[Task item] Copy out exactly the lines below that run from the one holding "Lemma is_empty_at c" to the one holding "- bprop. subst", keeping both of those lines and no others.

### Material supplied ###

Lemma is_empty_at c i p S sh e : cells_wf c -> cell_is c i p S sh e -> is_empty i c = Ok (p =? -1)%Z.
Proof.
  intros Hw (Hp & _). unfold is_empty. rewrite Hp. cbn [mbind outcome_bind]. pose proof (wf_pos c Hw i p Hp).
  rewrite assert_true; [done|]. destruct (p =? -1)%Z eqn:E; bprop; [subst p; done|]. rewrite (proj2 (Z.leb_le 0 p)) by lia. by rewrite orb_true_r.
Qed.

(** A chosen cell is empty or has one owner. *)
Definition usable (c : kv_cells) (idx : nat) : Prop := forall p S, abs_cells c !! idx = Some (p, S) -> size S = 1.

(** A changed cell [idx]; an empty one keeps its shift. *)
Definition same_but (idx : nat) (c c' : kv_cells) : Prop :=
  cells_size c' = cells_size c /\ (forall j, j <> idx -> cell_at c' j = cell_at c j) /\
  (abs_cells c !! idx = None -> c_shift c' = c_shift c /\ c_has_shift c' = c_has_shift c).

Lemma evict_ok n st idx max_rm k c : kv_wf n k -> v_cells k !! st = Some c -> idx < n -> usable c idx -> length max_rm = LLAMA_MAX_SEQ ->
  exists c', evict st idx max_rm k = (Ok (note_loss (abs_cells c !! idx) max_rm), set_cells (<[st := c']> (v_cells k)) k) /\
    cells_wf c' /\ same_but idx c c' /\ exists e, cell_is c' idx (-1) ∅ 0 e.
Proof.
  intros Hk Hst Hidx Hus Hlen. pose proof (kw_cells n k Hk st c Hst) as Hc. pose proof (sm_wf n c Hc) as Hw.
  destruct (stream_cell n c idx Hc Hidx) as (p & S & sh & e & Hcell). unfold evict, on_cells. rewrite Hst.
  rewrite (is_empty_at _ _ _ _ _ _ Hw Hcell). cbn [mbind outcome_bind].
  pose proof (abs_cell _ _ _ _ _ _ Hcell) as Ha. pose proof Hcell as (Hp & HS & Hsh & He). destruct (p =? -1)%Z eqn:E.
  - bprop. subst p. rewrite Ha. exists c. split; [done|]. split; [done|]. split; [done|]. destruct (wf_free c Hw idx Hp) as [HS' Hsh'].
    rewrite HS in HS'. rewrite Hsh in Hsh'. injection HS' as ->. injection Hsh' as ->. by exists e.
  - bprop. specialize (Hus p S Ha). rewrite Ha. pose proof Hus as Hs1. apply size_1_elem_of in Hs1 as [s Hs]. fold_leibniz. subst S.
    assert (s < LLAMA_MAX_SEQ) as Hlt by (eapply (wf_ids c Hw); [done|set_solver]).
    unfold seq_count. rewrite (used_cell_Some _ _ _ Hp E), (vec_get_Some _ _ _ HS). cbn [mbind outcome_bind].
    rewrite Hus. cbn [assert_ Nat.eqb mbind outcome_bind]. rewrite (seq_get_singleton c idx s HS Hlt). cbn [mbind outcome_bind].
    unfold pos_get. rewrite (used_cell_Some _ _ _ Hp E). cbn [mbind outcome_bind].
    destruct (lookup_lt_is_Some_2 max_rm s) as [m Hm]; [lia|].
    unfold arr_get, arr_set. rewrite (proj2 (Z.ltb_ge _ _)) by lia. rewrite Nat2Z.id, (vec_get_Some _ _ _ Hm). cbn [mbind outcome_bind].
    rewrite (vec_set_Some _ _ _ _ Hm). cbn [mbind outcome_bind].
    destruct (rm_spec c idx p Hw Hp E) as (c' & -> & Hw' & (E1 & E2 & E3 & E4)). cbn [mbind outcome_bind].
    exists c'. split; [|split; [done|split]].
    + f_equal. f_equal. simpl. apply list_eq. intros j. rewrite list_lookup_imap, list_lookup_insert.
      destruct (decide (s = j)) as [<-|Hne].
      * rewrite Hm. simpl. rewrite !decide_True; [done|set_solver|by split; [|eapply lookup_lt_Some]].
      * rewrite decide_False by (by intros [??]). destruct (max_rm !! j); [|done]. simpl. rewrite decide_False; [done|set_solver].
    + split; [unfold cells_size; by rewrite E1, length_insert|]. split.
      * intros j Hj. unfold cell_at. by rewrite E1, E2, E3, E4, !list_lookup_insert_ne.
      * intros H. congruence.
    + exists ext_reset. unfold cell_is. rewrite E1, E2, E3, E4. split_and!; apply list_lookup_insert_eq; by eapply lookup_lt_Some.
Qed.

###
### Material supplied ###

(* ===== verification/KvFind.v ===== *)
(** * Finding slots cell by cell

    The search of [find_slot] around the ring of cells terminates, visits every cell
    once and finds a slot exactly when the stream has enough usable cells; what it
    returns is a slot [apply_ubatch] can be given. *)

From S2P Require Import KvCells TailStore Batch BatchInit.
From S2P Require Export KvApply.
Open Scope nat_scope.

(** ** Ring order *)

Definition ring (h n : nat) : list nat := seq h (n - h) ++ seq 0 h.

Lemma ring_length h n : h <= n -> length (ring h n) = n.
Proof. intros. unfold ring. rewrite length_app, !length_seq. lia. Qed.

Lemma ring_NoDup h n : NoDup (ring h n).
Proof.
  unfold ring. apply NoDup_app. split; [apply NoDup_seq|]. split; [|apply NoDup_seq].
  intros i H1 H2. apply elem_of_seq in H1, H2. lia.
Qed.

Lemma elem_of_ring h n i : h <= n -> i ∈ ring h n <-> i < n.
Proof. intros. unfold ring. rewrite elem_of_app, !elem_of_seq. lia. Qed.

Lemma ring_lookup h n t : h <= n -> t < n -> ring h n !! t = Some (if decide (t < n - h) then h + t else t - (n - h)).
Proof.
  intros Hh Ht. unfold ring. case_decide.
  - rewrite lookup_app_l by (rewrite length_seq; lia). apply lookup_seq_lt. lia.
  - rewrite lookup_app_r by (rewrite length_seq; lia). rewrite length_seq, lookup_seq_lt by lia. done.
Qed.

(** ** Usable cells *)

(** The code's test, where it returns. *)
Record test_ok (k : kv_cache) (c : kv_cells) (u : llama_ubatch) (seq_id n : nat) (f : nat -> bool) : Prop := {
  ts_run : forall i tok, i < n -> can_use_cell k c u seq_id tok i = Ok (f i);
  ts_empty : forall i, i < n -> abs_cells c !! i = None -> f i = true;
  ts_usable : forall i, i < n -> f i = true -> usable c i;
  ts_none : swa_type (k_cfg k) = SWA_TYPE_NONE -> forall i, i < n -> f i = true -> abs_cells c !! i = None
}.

###
### Material supplied ###

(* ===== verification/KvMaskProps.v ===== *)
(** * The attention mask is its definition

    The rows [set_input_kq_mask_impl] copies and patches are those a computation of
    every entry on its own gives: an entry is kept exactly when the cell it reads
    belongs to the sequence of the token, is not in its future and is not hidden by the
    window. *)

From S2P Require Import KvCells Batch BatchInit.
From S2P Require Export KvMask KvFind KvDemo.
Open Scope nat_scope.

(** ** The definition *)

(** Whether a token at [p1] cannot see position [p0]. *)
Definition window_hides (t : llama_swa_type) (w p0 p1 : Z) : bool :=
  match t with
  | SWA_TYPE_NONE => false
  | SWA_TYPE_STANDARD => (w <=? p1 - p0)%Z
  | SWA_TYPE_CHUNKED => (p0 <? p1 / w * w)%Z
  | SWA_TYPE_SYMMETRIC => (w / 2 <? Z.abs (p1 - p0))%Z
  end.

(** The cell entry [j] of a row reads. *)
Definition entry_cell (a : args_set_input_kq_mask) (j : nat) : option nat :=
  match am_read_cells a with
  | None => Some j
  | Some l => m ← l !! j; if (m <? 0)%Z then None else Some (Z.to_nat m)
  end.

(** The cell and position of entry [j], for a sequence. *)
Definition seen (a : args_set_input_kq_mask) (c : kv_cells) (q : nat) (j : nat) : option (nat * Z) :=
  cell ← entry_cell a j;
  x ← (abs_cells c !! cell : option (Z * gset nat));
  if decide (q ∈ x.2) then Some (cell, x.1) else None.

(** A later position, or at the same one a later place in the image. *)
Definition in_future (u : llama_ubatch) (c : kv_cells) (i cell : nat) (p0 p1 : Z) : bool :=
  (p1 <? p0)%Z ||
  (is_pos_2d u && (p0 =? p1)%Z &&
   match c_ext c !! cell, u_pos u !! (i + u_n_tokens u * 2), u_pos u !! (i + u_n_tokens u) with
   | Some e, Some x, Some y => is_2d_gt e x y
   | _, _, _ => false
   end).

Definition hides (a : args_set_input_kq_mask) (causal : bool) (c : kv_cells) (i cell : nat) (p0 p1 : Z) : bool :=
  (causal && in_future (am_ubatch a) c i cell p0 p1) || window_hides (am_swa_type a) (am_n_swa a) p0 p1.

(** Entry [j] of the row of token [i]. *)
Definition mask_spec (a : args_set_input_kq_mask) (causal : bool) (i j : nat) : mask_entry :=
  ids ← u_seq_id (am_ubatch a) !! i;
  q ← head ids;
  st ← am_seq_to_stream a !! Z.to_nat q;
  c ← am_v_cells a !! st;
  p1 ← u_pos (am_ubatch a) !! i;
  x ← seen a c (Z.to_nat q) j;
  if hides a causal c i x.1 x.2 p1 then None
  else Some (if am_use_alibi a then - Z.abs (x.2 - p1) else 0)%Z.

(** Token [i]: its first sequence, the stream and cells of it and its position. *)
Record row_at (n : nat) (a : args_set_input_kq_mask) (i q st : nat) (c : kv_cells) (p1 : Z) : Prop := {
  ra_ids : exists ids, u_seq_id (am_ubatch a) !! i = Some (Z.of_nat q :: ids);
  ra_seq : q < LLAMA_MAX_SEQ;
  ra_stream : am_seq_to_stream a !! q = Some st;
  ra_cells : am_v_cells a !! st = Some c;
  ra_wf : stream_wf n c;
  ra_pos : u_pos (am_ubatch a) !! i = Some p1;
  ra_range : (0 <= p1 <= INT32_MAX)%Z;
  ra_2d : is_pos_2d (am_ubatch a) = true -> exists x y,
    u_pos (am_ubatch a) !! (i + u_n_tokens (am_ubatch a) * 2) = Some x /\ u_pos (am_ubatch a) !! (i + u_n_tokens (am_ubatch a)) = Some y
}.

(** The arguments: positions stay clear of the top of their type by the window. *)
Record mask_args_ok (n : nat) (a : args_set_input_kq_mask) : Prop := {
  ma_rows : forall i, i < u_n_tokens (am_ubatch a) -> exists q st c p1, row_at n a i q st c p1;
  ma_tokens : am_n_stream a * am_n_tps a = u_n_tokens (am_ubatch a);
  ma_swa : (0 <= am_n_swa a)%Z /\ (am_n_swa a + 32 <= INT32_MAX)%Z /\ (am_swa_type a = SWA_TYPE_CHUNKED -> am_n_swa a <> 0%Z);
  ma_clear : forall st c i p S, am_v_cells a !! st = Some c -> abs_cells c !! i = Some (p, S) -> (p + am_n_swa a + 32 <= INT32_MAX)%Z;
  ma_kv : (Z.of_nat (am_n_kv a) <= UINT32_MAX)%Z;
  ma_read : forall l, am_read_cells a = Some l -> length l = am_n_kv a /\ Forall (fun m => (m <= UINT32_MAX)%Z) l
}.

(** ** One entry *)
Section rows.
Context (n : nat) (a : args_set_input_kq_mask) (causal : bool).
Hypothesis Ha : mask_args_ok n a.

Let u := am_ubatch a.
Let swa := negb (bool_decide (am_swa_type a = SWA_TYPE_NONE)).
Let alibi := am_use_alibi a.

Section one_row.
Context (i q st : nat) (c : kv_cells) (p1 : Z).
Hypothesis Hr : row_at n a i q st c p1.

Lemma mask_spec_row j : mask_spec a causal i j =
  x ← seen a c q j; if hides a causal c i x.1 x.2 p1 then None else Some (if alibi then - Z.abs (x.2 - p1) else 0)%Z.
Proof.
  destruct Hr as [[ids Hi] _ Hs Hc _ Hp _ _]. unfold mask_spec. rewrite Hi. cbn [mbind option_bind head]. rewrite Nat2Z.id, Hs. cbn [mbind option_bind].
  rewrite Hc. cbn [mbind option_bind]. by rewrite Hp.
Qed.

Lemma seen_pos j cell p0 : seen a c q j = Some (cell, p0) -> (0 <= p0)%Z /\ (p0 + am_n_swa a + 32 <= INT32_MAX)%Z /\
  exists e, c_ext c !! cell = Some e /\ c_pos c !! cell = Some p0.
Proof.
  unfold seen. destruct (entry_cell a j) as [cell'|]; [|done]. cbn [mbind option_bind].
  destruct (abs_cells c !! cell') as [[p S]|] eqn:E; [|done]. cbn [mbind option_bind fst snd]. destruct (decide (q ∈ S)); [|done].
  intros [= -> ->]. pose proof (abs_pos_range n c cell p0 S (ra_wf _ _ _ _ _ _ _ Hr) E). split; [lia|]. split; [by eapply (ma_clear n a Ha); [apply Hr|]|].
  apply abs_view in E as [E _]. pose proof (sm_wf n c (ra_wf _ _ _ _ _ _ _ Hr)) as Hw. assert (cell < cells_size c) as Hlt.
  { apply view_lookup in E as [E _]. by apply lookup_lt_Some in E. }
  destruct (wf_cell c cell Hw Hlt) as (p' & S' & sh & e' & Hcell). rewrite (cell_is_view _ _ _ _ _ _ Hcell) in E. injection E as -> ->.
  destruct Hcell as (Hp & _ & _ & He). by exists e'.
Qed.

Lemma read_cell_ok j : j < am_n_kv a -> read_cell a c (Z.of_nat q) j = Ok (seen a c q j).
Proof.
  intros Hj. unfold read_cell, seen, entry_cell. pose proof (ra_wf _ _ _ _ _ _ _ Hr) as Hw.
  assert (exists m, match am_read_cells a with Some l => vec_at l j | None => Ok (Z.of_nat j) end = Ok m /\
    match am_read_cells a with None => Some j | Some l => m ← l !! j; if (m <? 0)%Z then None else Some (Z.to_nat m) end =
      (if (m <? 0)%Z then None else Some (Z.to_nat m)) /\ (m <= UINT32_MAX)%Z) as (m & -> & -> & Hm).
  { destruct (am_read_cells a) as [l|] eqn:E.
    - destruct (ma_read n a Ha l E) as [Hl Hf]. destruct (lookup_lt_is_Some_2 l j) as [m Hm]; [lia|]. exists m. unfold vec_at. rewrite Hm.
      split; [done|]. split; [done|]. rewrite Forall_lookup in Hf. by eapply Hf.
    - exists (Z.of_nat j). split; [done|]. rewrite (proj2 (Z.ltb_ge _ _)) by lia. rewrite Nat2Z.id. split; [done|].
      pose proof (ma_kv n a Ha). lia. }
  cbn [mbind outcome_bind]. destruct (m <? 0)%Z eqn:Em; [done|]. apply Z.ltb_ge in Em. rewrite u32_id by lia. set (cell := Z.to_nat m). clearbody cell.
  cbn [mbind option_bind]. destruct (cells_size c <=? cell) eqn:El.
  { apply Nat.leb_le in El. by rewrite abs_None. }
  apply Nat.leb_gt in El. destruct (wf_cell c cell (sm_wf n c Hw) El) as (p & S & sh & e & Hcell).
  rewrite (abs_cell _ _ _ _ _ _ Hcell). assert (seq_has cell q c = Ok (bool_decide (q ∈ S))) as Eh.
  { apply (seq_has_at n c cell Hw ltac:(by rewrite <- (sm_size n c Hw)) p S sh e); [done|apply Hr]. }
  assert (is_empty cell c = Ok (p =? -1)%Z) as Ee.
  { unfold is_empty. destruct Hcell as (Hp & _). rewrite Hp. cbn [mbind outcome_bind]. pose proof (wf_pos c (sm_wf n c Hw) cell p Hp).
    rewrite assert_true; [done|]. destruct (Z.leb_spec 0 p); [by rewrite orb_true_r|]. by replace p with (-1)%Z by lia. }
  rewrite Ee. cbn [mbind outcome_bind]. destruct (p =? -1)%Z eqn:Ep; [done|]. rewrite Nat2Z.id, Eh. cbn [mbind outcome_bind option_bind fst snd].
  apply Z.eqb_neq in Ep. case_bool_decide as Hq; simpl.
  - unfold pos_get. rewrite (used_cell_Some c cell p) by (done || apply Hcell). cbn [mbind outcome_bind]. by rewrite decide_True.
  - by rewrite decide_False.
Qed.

###

[Your solution]
Lemma is_empty_at c i p S sh e : cells_wf c -> cell_is c i p S sh e -> is_empty i c = Ok (p =? -1)%Z.
Proof.
  intros Hw (Hp & _). unfold is_empty. rewrite Hp. cbn [mbind outcome_bind]. pose proof (wf_pos c Hw i p Hp).
  rewrite assert_true; [done|]. destruct (p =? -1)%Z eqn:E; bprop; [subst p; done|]. rewrite (proj2 (Z.leb_le 0 p)) by lia. by rewrite orb_true_r.
Qed.

(** A chosen cell is empty or has one owner. *)
Definition usable (c : kv_cells) (idx : nat) : Prop := forall p S, abs_cells c !! idx = Some (p, S) -> size S = 1.

(** A changed cell [idx]; an empty one keeps its shift. *)
Definition same_but (idx : nat) (c c' : kv_cells) : Prop :=
  cells_size c' = cells_size c /\ (forall j, j <> idx -> cell_at c' j = cell_at c j) /\
  (abs_cells c !! idx = None -> c_shift c' = c_shift c /\ c_has_shift c' = c_has_shift c).

Lemma evict_ok n st idx max_rm k c : kv_wf n k -> v_cells k !! st = Some c -> idx < n -> usable c idx -> length max_rm = LLAMA_MAX_SEQ ->
  exists c', evict st idx max_rm k = (Ok (note_loss (abs_cells c !! idx) max_rm), set_cells (<[st := c']> (v_cells k)) k) /\
    cells_wf c' /\ same_but idx c c' /\ exists e, cell_is c' idx (-1) ∅ 0 e.
Proof.
  intros Hk Hst Hidx Hus Hlen. pose proof (kw_cells n k Hk st c Hst) as Hc. pose proof (sm_wf n c Hc) as Hw.
  destruct (stream_cell n c idx Hc Hidx) as (p & S & sh & e & Hcell). unfold evict, on_cells. rewrite Hst.
  rewrite (is_empty_at _ _ _ _ _ _ Hw Hcell). cbn [mbind outcome_bind].
  pose proof (abs_cell _ _ _ _ _ _ Hcell) as Ha. pose proof Hcell as (Hp & HS & Hsh & He). destruct (p =? -1)%Z eqn:E.
  - bprop. subst p. rewrite Ha. exists c. split; [done|]. split; [done|]. split; [done|]. destruct (wf_free c Hw idx Hp) as [HS' Hsh'].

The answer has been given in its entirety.